Collected data:
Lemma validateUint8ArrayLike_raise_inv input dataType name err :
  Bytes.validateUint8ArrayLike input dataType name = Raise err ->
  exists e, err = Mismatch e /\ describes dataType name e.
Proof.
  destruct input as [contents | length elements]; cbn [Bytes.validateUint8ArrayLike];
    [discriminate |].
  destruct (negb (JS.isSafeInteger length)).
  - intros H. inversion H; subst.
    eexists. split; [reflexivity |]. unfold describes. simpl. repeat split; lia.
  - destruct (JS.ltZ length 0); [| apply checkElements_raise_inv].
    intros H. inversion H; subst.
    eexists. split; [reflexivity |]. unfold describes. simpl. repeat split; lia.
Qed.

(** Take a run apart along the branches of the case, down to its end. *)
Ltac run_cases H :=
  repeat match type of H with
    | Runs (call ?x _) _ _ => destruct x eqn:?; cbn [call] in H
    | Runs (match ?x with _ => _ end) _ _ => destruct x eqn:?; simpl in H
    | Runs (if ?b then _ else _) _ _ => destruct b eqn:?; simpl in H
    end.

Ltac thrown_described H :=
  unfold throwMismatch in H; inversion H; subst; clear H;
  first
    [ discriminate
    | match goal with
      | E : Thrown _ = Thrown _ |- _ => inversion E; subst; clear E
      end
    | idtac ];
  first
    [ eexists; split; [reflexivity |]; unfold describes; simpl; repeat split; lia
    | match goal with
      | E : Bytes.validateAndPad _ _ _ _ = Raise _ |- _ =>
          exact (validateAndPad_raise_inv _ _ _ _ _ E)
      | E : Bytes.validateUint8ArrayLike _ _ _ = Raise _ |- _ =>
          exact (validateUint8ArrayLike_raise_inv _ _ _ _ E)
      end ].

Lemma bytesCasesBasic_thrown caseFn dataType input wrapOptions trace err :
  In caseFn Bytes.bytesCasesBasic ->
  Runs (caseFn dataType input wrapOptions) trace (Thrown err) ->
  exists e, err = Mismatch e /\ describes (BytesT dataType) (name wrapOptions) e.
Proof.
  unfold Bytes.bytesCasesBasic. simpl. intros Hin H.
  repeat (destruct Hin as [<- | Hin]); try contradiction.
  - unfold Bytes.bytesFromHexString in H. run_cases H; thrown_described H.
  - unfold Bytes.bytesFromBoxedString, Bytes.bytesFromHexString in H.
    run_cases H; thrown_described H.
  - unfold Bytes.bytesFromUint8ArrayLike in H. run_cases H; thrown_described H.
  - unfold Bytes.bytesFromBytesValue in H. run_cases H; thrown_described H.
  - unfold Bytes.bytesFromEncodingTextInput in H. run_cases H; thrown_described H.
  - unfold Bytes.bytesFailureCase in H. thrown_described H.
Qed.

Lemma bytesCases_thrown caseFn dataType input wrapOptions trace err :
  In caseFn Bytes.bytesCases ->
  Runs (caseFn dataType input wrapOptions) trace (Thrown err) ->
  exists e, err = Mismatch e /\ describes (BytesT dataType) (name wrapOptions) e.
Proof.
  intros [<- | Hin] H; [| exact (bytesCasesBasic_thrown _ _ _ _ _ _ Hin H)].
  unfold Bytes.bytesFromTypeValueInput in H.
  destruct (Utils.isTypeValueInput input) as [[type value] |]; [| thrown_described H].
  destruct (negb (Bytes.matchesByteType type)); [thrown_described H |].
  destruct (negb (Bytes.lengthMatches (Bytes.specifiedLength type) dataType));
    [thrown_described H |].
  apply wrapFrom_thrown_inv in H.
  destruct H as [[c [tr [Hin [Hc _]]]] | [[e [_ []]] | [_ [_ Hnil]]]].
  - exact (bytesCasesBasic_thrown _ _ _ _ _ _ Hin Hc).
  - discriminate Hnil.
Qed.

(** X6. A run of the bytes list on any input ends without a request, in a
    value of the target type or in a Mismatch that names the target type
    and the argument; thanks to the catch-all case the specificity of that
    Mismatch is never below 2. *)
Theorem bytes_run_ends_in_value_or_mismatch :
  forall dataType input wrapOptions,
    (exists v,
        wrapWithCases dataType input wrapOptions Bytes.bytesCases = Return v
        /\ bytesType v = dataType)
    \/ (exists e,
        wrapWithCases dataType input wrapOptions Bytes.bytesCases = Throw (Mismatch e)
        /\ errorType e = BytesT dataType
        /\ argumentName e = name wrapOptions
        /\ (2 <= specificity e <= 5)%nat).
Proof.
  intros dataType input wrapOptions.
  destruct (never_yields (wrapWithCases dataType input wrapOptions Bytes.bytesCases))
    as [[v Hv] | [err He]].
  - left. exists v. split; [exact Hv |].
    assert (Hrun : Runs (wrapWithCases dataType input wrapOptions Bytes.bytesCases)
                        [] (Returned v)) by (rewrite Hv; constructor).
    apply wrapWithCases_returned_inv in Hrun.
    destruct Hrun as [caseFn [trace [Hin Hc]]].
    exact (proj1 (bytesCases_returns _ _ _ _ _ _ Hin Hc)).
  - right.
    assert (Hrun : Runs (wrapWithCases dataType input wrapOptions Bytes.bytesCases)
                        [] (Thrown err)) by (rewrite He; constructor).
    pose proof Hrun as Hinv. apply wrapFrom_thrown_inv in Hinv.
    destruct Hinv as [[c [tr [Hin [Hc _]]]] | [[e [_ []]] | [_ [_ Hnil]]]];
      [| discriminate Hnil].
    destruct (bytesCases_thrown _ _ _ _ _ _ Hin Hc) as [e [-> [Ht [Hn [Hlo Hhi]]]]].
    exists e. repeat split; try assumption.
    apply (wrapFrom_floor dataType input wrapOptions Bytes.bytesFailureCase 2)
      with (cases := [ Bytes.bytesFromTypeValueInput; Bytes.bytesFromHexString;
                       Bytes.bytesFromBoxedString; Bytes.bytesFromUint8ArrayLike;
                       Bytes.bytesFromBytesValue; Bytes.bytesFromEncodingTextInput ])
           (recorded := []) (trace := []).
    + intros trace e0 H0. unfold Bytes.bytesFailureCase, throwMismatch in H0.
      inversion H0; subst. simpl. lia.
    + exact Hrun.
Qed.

EXERCISE GOAL => Above are records; repeat only the lines starting at the line with "- left. exists v. split; [exact Hv |]." and ending at the line with "exists e. repeat split; try assumption.", exactly as they appear, both included.

ANSWER FOR THE TASK =>
  - left. exists v. split; [exact Hv |].
    assert (Hrun : Runs (wrapWithCases dataType input wrapOptions Bytes.bytesCases)
                        [] (Returned v)) by (rewrite Hv; constructor).
    apply wrapWithCases_returned_inv in Hrun.
    destruct Hrun as [caseFn [trace [Hin Hc]]].
    exact (proj1 (bytesCases_returns _ _ _ _ _ _ Hin Hc)).
  - right.
    assert (Hrun : Runs (wrapWithCases dataType input wrapOptions Bytes.bytesCases)
                        [] (Thrown err)) by (rewrite He; constructor).
    pose proof Hrun as Hinv. apply wrapFrom_thrown_inv in Hinv.
    destruct Hinv as [[c [tr [Hin [Hc _]]]] | [[e [_ []]] | [_ [_ Hnil]]]];
      [| discriminate Hnil].
    destruct (bytesCases_thrown _ _ _ _ _ _ Hin Hc) as [e [-> [Ht [Hn [Hlo Hhi]]]]].
    exists e. repeat split; try assumption.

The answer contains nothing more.